Phenolic substances52,53 and flavonoids54 inhibit LDL oxidation and decrease cholesterol and LDL levels by inhibiting HMG CoA reductase activity and oxidation of LDL55. Tannin reduces cholesterol levels by inhibiting cholesterol absorption in the intestine56. Saponin decreases the total cholesterol, triglyceride and LDL cholesterol levels and increases HDL cholesterol levels57-59 as a result of lipase inhibition60,61, thus stimulating the activity of superoxide dismutase and improved lipid peroxidation62.

An increase in the level of HDL may be beneficial because Nofer et al.63 documented its role in reverse cholesterol transport.
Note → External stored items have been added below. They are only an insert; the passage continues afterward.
Lemma int_of_float_nonneg f v : sign_ok false (Prim2SF f) -> int_of_float f = Some v -> 0 <= v.
Proof.
  unfold int_of_float. destruct (Prim2SF f) as [s|s| |s m e]; simpl; intros Hs H;
    inversion H; subst; try lia.
  destruct (0 <=? e).
  - apply Z.shiftl_nonneg. lia.
  - apply Z.shiftr_nonneg. lia.
Qed.

Lemma mul_if_int_nonneg a c f v :
  0 <= a -> sign_ok false (Prim2SF c) -> mul_if a c = Some f -> int_of_float f = Some v -> 0 <= v.
Proof.
  unfold mul_if. intros Ha Hc.
  destruct (float_of_int a) as [x|] eqn:Ex; [|discriminate].
  intros H; inversion H; subst.
  apply int_of_float_nonneg. rewrite FloatAxioms.mul_spec.
  apply sign_ok_mul; [|exact Hc]. eapply sign_ok_float_of_int; eauto.
Qed.

Lemma heal_medic_nonneg a f v : 0 <= a -> mul_if a 1.35 = Some f -> int_of_float f = Some v -> 0 <= v.
Proof. intros Ha. apply mul_if_int_nonneg; [exact Ha | vm_compute; reflexivity]. Qed.

End FloatFacts.

Module PlayerFacts.

Import Player Invariants FloatFacts.

Lemma Condition_eqb_spec a b : Condition_eqb a b = true <-> a = b.
Proof. unfold Condition_eqb. destruct (Condition_eq_dec a b); split; congruence. Qed.

Lemma in_conditions_spec c cs : in_conditions c cs = true <-> In c cs.
Proof.
  unfold in_conditions. rewrite existsb_exists. split.
  - intros [x [Hx Hc]]. apply Condition_eqb_spec in Hc. subst. exact Hx.
  - intros H. exists c. split; [exact H | apply Condition_eqb_spec; reflexivity].
Qed.

Lemma list_remove_incl c cs x : In x (list_remove c cs) -> In x cs.
Proof.
  induction cs as [|c' cs IH]; simpl; [auto|].
  destruct (Condition_eqb c c'); simpl; [auto|]. intros [H|H]; auto.
Qed.

Lemma list_remove_nodup c cs : NoDup cs -> NoDup (list_remove c cs).
Proof.
  induction cs as [|c' cs IH]; simpl; intros H; [constructor|].
  inversion H as [|? ? Hn Hd]; subst.
  destruct (Condition_eqb c c'); [exact Hd|].
  constructor; [|auto]. intros Hin. apply Hn. eapply list_remove_incl; eauto.
Qed.

Lemma list_remove_absent c cs : ~ In c cs -> list_remove c cs = cs.
Proof.
  induction cs as [|c' cs IH]; simpl; intros H; [reflexivity|].
  destruct (Condition_eqb c c') eqn:E.
  - apply Condition_eqb_spec in E. subst. exfalso. auto.
  - f_equal. auto.
Qed.

Lemma add_condition_shape p c :
  exists cs, snd (add_condition p c) = set_conditions p cs.
Proof.
  unfold add_condition. destruct (_ && _); simpl.
  - eexists; reflexivity.
  - exists (conditions p). destruct p; reflexivity.
Qed.

Lemma remove_condition_shape p c :
  exists cs, snd (remove_condition p c) = set_conditions p cs.
Proof.
  unfold remove_condition. destruct (in_conditions _ _); simpl.
  - eexists; reflexivity.
  - exists (conditions p). destruct p; reflexivity.
Qed.

Lemma add_condition_inv_c p c : Inv_c p -> Inv_c (snd (add_condition p c)).
Proof.
  unfold add_condition, Inv_c. intros [Hd Hh].
  destruct (negb (in_conditions c (conditions p))) eqn:E1; simpl; [|auto].
  destruct (negb (Condition_eqb c HEALTHY)) eqn:E2; simpl; [|auto].
  apply negb_true_iff in E1, E2.
  assert (~ In c (conditions p)) by (rewrite <- in_conditions_spec; congruence).
  assert (c <> HEALTHY) by (rewrite <- Condition_eqb_spec; congruence).
  split.
  - apply NoDup_app; auto.
    + constructor; [simpl; auto | constructor].
    + intros x Hx [Hy|[]]. subst. auto.
  - rewrite in_app_iff. simpl. intuition.
Qed.

Lemma remove_condition_inv_c p c : Inv_c p -> Inv_c (snd (remove_condition p c)).
Proof.
  unfold remove_condition, Inv_c. intros [Hd Hh].
  destruct (in_conditions c (conditions p)); simpl; [|auto].
  split; [apply list_remove_nodup; exact Hd|].
  intros H. apply Hh. eapply list_remove_incl; eauto.
Qed.

Lemma set_conditions_inv_h p cs : Inv_h p -> Inv_h (set_conditions p cs).
Proof. destruct p; unfold Inv_h; simpl; auto. Qed.


Lemma add_condition_inv p c : Inv p -> Inv (snd (add_condition p c)).
Proof.
  intros [Hh Hc]. split; [|apply add_condition_inv_c; exact Hc].
  destruct (add_condition_shape p c) as [cs ->]. apply set_conditions_inv_h; exact Hh.
Qed.

Lemma remove_condition_inv p c : Inv p -> Inv (snd (remove_condition p c)).
Proof.
  intros [Hh Hc]. split; [|apply remove_condition_inv_c; exact Hc].
  destruct (remove_condition_shape p c) as [cs ->]. apply set_conditions_inv_h; exact Hh.
Qed.

Lemma change_morale_inv p a : Inv p -> Inv (change_morale p a).
Proof. destruct p; unfold Inv, Inv_h, Inv_c; simpl; auto. Qed.

Lemma set_days_survived_inv p d : Inv p -> Inv (set_days_survived p d).
Proof. destruct p; unfold Inv, Inv_h, Inv_c; simpl; auto. Qed.

Lemma take_damage_inv p a : Inv p -> Inv (snd (take_damage p a)).
Proof.
  destruct p as [n r h mh m cs d al]; unfold Inv, Inv_h, Inv_c, take_damage, is_alive; simpl.
  intros [[H0 [Hd Hm]] [Hc1 Hc2]].
  destruct (al && (0 <? h)) eqn:Ea; simpl; [|tauto].
  apply andb_true_iff in Ea as [-> Ea]. apply Z.ltb_lt in Ea.
  unfold set_dead, set_health; simpl.
  destruct (h - Z.min a h <=? 0) eqn:E; simpl.
  - repeat split; auto; lia.
  - apply Z.leb_gt in E. repeat split; auto; try lia; discriminate.
Qed.

Lemma take_damage_conditions p a : conditions (snd (take_damage p a)) = conditions p.
Proof.
  unfold take_damage. destruct (negb (is_alive p)); [reflexivity|].
  destruct (_ <=? 0); reflexivity.
Qed.

Ltac split_lets :=
  repeat match goal with
  | |- context [let '(_, _) := ?x in _] => destruct x eqn:?
  | |- context [if ?b then _ else _] => destruct b eqn:?
  | H : context [let '(_, _) := ?x in _] |- _ => destruct x eqn:?
  | H : context [if ?b then _ else _] |- _ => destruct b eqn:?
  | H : (_, _) = (_, _) |- _ => inversion H; subst; clear H
  end.

Lemma add_condition_inv' p c x q : add_condition p c = (x, q) -> Inv p -> Inv q.
Proof.
  intros E H. change q with (snd (x, q)). rewrite <- E. apply add_condition_inv; exact H.
Qed.

Lemma condition_roll_inv st c :
  Inv (fst (fst (fst st))) -> Inv (fst (fst (fst (condition_roll st c)))).
Proof.
  destruct st as [[[p w] b] s]. simpl. intros H. unfold condition_roll.
  split_lets; simpl in *; subst;
    repeat match goal with
    | E : add_condition _ _ = (_, _) |- _ => apply add_condition_inv' in E; [|assumption]
    end;
    try assumption; try (apply remove_condition_inv; assumption).
Qed.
HDL has recently been recognized to have several other important cardioprotective properties, including the ability to protect LDL from oxidative modification.

Santoso et al.11 reported the following levels in broilers aged 35 days: cholesterol 113.8-126.3, TG 18.0-39.8, HDL 66.0-74.3, LDL 38.0-48.8 and VLDL 4-8.2 mg dL–1. TG ranges from 104-224.28 mg dL–1 36,37.39; cholesterol ranges from 184.25-221.65 mg dL–1 36,37.39; HDL ranges from 80.0-151.6 mg dL‾1 37,39 and LDL ranges from 45.8-72.4 mg dL–1 37.

CONCLUSION

The inclusion of a medicinal herb mixture improves the lipid profile without modifying the hematologic status and lowers the gizzard and intestine weights in female broiler chickens.

SIGNIFICANCE STATEMENT

This study discovers the possible uses of a medicinal herb mixture as beneficial for reducing triglyceride, LDL and VLDL levels and LDL/HDL ratios; these findings indicate a lower risk of atherosclerosis occurrence in broiler chickens. This study helps to reveal the critical area of atherosclerosis problems and free antibiotic livestock practices that many researchers were unable to previously explore. Thus, a new theory may be created based on the usefulness of medicinal herb mixtures in lowering the risk of atherosclerosis occurrence and developing organic farming for broiler chickens. In addition, the possible natural medicines for hyperlipidemia in poultry and human beings might be developed.

ACKNOWLEDGMENTS

The authors would like to thank the Director General of Higher Education, the Ministry of Research, Technology and Higher Education, Indonesia and the Institute for Research and Community Service of the University of Bengkulu for administrative services during the study. The authors are also grateful to Anindita, Popi Purwanto, Syatri Utami and Yusti Ari Daniel Nababan for supporting this research work.

CONFLICT OF INTEREST

We certify that there is no conflict of interest with any financial organization regarding the material discussed in the manuscript.